* ASSIGNMENT: Print the lines that run from the line with "(** [summary] counts each of [rows] once. *)" to the line with "interleave, with any", keeping both end lines, exactly as they appear in the entries below, and nothing else.

Saved data entries
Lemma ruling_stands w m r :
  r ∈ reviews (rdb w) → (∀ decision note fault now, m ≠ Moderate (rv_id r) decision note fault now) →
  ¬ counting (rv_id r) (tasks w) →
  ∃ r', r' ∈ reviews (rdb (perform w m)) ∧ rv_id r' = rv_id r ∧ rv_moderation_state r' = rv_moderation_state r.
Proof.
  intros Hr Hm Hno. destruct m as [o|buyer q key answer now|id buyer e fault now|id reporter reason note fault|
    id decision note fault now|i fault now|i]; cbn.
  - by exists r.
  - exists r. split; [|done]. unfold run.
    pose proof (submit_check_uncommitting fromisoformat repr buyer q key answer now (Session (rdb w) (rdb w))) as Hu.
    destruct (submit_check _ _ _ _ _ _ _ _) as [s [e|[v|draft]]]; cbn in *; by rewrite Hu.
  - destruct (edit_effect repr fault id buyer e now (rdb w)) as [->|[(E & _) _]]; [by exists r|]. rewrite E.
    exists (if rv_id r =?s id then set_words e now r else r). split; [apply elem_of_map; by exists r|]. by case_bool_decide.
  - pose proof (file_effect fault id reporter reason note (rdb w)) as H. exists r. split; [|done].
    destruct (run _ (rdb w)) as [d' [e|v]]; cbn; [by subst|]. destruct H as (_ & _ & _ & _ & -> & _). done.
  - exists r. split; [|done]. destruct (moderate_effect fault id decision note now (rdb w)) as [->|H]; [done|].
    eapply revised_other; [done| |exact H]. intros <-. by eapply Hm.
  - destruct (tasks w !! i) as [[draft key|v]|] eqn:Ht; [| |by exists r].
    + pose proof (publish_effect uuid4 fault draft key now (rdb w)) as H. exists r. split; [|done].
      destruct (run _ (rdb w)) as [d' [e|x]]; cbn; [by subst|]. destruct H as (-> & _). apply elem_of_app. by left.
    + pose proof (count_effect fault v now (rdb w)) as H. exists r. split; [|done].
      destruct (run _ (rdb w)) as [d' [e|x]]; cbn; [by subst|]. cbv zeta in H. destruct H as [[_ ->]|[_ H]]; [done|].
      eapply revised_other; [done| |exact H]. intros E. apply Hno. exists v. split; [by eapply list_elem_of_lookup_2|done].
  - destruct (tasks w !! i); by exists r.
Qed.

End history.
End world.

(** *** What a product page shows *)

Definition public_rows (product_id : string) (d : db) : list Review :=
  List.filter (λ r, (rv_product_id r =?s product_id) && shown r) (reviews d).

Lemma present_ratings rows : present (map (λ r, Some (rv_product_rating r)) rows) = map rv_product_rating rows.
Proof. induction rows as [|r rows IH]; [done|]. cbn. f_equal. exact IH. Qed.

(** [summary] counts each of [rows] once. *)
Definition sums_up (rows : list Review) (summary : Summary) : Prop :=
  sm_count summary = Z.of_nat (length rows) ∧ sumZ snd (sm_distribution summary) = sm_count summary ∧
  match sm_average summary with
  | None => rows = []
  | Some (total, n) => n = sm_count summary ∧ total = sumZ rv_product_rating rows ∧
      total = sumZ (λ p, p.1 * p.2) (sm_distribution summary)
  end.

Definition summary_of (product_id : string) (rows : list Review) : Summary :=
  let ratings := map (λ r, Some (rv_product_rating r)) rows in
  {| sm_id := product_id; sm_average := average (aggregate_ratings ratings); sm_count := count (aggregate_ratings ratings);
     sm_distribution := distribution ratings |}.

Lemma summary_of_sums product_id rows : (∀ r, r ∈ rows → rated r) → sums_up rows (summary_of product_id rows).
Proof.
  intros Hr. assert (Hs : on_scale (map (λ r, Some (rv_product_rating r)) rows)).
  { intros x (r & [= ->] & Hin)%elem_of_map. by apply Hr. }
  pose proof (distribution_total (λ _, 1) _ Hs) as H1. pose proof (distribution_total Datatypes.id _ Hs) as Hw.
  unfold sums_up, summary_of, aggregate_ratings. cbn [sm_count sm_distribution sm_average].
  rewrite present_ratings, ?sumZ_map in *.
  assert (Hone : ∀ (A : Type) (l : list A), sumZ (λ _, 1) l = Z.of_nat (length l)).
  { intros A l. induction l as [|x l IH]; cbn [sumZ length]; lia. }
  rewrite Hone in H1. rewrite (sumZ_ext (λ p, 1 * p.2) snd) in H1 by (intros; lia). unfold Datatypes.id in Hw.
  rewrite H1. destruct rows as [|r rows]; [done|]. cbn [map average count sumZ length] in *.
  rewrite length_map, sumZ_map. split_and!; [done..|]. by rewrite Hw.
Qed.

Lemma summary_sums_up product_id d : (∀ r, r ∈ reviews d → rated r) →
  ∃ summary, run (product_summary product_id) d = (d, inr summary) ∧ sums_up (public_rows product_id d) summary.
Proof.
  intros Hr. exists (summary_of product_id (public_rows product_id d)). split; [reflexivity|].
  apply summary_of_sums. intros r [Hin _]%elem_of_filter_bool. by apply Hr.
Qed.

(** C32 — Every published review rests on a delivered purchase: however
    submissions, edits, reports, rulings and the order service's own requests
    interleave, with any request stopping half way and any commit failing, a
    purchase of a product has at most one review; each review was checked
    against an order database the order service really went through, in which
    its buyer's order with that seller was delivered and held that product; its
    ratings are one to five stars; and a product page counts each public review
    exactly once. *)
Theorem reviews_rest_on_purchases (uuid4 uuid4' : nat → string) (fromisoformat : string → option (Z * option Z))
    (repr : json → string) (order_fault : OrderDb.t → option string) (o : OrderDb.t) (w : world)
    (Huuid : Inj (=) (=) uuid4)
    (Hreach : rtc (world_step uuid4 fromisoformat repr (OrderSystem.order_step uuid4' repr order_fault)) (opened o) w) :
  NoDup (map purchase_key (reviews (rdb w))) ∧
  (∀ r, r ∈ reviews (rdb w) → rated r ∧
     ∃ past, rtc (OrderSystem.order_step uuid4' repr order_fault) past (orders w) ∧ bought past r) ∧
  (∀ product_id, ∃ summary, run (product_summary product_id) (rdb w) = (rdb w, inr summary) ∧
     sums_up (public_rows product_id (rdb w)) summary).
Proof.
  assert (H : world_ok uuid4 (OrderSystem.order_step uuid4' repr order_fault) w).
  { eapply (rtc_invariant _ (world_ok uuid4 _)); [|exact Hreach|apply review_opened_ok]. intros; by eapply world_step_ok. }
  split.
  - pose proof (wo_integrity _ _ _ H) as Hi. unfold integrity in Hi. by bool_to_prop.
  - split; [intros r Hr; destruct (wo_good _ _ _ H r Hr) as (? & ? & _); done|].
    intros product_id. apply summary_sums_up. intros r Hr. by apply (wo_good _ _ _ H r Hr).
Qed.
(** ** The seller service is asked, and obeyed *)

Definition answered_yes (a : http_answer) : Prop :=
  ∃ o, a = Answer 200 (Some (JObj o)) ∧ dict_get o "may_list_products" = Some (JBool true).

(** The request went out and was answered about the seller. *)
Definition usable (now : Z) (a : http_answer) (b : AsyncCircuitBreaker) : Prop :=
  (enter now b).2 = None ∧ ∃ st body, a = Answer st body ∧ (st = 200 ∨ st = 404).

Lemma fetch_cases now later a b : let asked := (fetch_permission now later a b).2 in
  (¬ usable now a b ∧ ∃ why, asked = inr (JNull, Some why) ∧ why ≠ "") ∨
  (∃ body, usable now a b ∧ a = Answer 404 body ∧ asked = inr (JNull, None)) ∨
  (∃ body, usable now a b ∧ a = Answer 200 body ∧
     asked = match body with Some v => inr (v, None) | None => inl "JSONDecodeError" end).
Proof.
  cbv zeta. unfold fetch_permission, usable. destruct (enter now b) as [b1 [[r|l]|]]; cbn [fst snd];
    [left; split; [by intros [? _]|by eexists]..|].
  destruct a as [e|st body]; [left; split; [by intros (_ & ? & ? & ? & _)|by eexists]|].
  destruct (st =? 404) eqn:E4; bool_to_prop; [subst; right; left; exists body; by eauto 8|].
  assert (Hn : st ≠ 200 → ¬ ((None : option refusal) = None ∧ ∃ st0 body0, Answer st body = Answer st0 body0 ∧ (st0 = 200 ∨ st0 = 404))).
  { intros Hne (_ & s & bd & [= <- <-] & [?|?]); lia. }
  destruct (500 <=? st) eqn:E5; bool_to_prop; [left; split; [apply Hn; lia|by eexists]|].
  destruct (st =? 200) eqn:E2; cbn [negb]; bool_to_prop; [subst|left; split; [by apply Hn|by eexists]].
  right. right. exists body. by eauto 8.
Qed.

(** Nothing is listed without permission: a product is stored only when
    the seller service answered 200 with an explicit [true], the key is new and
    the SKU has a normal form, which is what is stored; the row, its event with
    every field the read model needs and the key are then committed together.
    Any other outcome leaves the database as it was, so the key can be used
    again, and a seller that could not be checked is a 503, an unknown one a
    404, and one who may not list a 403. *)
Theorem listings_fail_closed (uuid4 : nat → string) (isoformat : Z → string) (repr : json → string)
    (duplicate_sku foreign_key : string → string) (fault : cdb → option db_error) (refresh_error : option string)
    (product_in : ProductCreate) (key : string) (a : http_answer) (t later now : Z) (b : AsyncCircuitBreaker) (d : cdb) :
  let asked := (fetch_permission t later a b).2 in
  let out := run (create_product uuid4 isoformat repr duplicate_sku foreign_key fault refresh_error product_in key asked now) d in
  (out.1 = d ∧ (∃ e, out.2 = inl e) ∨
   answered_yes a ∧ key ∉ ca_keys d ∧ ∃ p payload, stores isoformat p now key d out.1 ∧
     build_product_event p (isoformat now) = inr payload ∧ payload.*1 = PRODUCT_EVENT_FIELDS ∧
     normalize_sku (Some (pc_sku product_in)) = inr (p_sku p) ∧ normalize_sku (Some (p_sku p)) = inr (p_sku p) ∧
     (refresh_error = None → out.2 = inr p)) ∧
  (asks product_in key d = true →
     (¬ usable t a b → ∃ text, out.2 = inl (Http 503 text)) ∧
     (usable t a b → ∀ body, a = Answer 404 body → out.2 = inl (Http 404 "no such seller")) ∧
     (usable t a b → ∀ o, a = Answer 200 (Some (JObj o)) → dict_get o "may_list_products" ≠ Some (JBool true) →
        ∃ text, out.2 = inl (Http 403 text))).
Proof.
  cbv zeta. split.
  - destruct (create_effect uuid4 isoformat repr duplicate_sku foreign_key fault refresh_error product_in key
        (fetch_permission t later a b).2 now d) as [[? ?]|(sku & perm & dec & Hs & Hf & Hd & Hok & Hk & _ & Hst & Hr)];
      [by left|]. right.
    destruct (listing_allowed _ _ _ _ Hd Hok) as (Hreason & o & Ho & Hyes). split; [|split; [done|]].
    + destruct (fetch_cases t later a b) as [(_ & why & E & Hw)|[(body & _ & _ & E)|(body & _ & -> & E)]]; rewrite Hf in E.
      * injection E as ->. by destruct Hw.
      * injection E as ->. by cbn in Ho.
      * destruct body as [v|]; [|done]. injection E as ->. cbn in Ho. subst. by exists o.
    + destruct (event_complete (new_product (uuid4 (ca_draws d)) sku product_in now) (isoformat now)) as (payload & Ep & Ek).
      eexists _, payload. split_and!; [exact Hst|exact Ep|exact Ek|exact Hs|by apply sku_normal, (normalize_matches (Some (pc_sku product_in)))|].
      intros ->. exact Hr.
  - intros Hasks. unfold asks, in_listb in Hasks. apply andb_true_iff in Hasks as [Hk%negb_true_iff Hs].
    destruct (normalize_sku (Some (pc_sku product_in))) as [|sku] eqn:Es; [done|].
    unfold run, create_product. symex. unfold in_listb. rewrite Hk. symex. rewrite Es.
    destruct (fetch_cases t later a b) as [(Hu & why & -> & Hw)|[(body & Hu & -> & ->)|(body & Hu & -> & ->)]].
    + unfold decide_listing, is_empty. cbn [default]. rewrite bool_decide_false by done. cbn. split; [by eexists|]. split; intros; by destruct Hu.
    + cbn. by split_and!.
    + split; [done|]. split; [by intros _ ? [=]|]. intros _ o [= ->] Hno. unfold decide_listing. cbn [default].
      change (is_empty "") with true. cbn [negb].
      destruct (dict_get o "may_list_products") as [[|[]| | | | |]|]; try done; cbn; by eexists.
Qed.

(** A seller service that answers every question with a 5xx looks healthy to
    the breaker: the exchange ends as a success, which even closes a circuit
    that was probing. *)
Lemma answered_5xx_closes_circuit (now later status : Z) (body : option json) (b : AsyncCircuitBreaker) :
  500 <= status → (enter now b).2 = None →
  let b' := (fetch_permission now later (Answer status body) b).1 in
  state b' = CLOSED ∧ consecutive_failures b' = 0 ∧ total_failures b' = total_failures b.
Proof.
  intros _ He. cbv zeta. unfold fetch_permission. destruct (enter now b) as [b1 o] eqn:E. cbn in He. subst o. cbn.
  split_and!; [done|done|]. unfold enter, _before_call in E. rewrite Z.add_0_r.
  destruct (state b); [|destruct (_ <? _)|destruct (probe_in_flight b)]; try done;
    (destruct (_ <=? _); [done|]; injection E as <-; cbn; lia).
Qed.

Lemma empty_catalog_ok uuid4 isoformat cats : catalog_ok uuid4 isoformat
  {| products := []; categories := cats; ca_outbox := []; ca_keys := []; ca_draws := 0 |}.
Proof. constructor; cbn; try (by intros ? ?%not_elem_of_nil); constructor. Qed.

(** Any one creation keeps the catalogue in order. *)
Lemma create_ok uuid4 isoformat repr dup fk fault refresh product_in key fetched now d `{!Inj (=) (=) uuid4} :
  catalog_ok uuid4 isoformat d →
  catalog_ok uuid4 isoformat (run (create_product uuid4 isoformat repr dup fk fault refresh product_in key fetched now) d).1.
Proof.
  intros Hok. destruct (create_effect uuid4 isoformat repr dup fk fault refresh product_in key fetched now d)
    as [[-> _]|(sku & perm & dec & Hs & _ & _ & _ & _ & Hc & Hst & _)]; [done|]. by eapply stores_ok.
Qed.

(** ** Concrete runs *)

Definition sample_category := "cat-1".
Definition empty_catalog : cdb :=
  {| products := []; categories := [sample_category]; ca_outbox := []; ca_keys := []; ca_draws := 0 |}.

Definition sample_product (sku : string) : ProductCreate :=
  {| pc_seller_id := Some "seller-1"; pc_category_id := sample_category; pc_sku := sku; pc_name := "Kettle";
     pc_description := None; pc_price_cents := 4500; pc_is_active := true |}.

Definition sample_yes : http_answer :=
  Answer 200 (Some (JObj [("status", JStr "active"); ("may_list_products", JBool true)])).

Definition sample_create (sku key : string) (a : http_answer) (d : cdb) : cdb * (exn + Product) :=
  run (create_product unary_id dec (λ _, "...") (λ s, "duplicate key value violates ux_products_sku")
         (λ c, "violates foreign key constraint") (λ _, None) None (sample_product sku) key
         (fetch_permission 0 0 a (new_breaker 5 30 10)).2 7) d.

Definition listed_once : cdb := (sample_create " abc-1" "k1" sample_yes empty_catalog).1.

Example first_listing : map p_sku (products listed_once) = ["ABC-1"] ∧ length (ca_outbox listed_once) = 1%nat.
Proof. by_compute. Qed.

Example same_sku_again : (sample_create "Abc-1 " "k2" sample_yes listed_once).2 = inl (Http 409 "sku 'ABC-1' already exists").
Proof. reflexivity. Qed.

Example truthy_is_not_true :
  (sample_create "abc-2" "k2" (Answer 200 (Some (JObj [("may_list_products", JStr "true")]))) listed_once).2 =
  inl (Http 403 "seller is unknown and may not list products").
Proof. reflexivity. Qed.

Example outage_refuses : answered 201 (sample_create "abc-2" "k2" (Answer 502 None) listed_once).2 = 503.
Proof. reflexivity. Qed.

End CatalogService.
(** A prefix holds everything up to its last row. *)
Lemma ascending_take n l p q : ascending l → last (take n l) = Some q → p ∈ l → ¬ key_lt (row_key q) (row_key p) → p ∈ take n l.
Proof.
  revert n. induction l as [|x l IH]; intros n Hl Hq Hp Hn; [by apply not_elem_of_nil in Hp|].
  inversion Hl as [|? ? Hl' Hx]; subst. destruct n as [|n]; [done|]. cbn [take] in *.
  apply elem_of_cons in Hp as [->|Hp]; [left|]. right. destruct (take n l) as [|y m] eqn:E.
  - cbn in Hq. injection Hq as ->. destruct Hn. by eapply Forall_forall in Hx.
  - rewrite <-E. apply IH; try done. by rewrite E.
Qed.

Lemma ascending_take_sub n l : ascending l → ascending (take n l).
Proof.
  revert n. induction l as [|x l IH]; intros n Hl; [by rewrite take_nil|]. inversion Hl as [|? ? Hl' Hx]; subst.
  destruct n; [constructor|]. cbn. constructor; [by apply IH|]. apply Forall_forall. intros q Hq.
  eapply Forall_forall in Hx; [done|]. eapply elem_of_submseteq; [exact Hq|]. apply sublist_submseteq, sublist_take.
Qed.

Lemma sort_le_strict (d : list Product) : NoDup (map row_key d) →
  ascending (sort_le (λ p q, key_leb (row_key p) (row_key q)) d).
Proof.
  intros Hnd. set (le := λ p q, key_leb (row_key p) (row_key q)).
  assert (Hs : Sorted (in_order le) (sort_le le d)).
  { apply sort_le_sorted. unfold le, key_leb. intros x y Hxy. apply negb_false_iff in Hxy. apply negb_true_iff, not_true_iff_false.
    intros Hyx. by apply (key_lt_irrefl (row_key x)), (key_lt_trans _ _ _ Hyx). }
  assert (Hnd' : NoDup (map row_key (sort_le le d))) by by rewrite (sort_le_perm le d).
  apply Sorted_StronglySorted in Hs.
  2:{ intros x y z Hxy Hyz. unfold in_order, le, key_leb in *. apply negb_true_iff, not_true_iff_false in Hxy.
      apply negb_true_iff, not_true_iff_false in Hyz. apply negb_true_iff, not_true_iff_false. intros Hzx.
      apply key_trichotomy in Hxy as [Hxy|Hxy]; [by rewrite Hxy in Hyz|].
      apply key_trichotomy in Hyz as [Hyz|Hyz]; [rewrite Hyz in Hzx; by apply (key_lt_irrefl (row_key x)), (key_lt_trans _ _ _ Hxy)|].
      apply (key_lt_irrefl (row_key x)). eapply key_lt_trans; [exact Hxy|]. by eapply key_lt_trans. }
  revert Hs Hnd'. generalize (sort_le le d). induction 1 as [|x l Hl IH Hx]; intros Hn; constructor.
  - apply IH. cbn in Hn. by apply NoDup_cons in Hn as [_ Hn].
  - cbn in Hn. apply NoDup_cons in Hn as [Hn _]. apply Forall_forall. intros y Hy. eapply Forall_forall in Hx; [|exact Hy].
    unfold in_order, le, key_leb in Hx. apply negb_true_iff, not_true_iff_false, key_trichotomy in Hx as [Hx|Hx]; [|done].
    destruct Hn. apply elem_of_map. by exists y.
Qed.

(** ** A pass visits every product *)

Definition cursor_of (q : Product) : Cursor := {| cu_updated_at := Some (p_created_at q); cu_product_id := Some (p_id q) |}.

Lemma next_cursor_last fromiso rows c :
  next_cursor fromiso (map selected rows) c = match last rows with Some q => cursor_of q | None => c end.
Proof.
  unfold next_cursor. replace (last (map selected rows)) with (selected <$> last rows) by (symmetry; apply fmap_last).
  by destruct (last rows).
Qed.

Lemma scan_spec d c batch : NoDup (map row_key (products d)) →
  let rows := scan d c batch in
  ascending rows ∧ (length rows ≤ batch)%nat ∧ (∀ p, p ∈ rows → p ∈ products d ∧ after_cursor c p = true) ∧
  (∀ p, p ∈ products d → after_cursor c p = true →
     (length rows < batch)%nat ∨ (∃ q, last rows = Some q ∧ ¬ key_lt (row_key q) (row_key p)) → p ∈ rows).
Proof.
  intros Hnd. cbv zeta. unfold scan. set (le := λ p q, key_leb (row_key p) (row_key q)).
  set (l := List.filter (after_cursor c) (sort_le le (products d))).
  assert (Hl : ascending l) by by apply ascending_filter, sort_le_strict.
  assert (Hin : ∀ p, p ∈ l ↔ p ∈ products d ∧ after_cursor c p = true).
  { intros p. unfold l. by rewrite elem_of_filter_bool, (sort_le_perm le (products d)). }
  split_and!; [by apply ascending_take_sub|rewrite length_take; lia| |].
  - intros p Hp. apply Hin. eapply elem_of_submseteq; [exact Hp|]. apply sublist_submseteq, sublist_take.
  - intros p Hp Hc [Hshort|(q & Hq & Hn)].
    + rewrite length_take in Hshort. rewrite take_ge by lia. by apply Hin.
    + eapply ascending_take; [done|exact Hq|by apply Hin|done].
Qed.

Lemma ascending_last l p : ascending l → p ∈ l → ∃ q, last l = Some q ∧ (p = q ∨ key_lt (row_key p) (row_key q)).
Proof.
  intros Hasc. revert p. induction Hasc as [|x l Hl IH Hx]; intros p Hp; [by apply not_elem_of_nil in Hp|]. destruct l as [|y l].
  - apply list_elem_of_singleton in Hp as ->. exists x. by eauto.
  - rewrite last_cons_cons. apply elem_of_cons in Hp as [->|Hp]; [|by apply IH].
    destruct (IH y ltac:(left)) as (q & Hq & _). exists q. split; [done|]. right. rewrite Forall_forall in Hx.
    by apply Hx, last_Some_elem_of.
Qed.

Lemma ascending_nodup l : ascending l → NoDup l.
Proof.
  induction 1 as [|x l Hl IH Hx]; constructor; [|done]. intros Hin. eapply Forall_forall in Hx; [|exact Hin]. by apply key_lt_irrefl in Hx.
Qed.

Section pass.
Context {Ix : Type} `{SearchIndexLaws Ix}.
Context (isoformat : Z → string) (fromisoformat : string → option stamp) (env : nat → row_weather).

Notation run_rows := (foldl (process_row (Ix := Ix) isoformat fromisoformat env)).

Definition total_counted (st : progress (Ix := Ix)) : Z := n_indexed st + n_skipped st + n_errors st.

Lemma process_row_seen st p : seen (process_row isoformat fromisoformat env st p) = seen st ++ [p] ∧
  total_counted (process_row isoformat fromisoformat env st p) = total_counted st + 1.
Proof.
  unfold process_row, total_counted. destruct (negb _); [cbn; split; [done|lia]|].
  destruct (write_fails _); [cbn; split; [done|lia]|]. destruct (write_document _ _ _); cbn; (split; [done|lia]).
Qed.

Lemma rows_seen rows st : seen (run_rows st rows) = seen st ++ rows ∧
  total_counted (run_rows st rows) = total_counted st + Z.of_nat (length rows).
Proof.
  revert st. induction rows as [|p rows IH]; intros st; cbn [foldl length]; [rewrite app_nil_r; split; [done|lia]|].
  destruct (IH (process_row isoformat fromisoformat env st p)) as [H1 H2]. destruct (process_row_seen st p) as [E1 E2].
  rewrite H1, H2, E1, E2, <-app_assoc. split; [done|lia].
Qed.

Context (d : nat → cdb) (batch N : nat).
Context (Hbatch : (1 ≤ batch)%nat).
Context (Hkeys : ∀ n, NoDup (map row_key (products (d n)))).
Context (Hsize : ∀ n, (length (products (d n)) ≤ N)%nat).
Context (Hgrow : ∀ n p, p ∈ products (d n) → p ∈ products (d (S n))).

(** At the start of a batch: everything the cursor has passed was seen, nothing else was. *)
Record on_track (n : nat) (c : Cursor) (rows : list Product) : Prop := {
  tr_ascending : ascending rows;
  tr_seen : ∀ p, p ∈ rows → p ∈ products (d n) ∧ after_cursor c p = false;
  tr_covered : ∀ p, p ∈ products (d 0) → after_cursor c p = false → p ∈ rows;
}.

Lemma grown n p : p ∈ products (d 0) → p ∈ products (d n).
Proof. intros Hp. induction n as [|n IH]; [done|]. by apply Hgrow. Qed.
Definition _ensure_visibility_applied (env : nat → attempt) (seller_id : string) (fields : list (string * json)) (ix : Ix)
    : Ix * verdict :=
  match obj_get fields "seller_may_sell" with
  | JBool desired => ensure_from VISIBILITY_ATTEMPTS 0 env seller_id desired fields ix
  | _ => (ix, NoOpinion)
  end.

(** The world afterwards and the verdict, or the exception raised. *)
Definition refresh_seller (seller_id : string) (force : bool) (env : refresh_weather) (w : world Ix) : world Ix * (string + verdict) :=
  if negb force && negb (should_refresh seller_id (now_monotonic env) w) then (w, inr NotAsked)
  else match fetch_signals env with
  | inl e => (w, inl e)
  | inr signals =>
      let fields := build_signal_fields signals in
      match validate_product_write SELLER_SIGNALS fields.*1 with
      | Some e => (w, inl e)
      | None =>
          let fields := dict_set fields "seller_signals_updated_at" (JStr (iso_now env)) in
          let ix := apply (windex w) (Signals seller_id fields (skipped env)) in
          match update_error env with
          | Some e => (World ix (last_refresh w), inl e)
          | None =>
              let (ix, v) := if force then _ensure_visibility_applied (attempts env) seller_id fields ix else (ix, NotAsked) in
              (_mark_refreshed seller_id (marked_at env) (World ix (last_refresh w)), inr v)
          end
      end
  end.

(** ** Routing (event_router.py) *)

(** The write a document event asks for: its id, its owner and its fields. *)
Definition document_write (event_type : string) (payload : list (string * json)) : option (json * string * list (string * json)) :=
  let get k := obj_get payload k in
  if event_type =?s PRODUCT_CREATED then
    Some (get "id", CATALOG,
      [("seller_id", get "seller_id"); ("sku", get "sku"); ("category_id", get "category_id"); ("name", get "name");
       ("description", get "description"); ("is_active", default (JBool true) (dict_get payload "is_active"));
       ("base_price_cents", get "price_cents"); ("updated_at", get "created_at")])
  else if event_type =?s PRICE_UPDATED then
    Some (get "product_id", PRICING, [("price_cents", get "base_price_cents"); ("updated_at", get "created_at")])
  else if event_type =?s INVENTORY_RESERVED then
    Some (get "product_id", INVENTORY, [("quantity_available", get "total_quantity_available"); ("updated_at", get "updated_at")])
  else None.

* EXERCISE RESPONSE:
(** [summary] counts each of [rows] once. *)
Definition sums_up (rows : list Review) (summary : Summary) : Prop :=
  sm_count summary = Z.of_nat (length rows) ∧ sumZ snd (sm_distribution summary) = sm_count summary ∧
  match sm_average summary with
  | None => rows = []
  | Some (total, n) => n = sm_count summary ∧ total = sumZ rv_product_rating rows ∧
      total = sumZ (λ p, p.1 * p.2) (sm_distribution summary)
  end.

Definition summary_of (product_id : string) (rows : list Review) : Summary :=
  let ratings := map (λ r, Some (rv_product_rating r)) rows in
  {| sm_id := product_id; sm_average := average (aggregate_ratings ratings); sm_count := count (aggregate_ratings ratings);
     sm_distribution := distribution ratings |}.

Lemma summary_of_sums product_id rows : (∀ r, r ∈ rows → rated r) → sums_up rows (summary_of product_id rows).
Proof.
  intros Hr. assert (Hs : on_scale (map (λ r, Some (rv_product_rating r)) rows)).
  { intros x (r & [= ->] & Hin)%elem_of_map. by apply Hr. }
  pose proof (distribution_total (λ _, 1) _ Hs) as H1. pose proof (distribution_total Datatypes.id _ Hs) as Hw.
  unfold sums_up, summary_of, aggregate_ratings. cbn [sm_count sm_distribution sm_average].
  rewrite present_ratings, ?sumZ_map in *.
  assert (Hone : ∀ (A : Type) (l : list A), sumZ (λ _, 1) l = Z.of_nat (length l)).
  { intros A l. induction l as [|x l IH]; cbn [sumZ length]; lia. }
  rewrite Hone in H1. rewrite (sumZ_ext (λ p, 1 * p.2) snd) in H1 by (intros; lia). unfold Datatypes.id in Hw.
  rewrite H1. destruct rows as [|r rows]; [done|]. cbn [map average count sumZ length] in *.
  rewrite length_map, sumZ_map. split_and!; [done..|]. by rewrite Hw.
Qed.

Lemma summary_sums_up product_id d : (∀ r, r ∈ reviews d → rated r) →
  ∃ summary, run (product_summary product_id) d = (d, inr summary) ∧ sums_up (public_rows product_id d) summary.
Proof.
  intros Hr. exists (summary_of product_id (public_rows product_id d)). split; [reflexivity|].
  apply summary_of_sums. intros r [Hin _]%elem_of_filter_bool. by apply Hr.
Qed.

(** C32 — Every published review rests on a delivered purchase: however
    submissions, edits, reports, rulings and the order service's own requests
    interleave, with any request stopping half way and any commit failing, a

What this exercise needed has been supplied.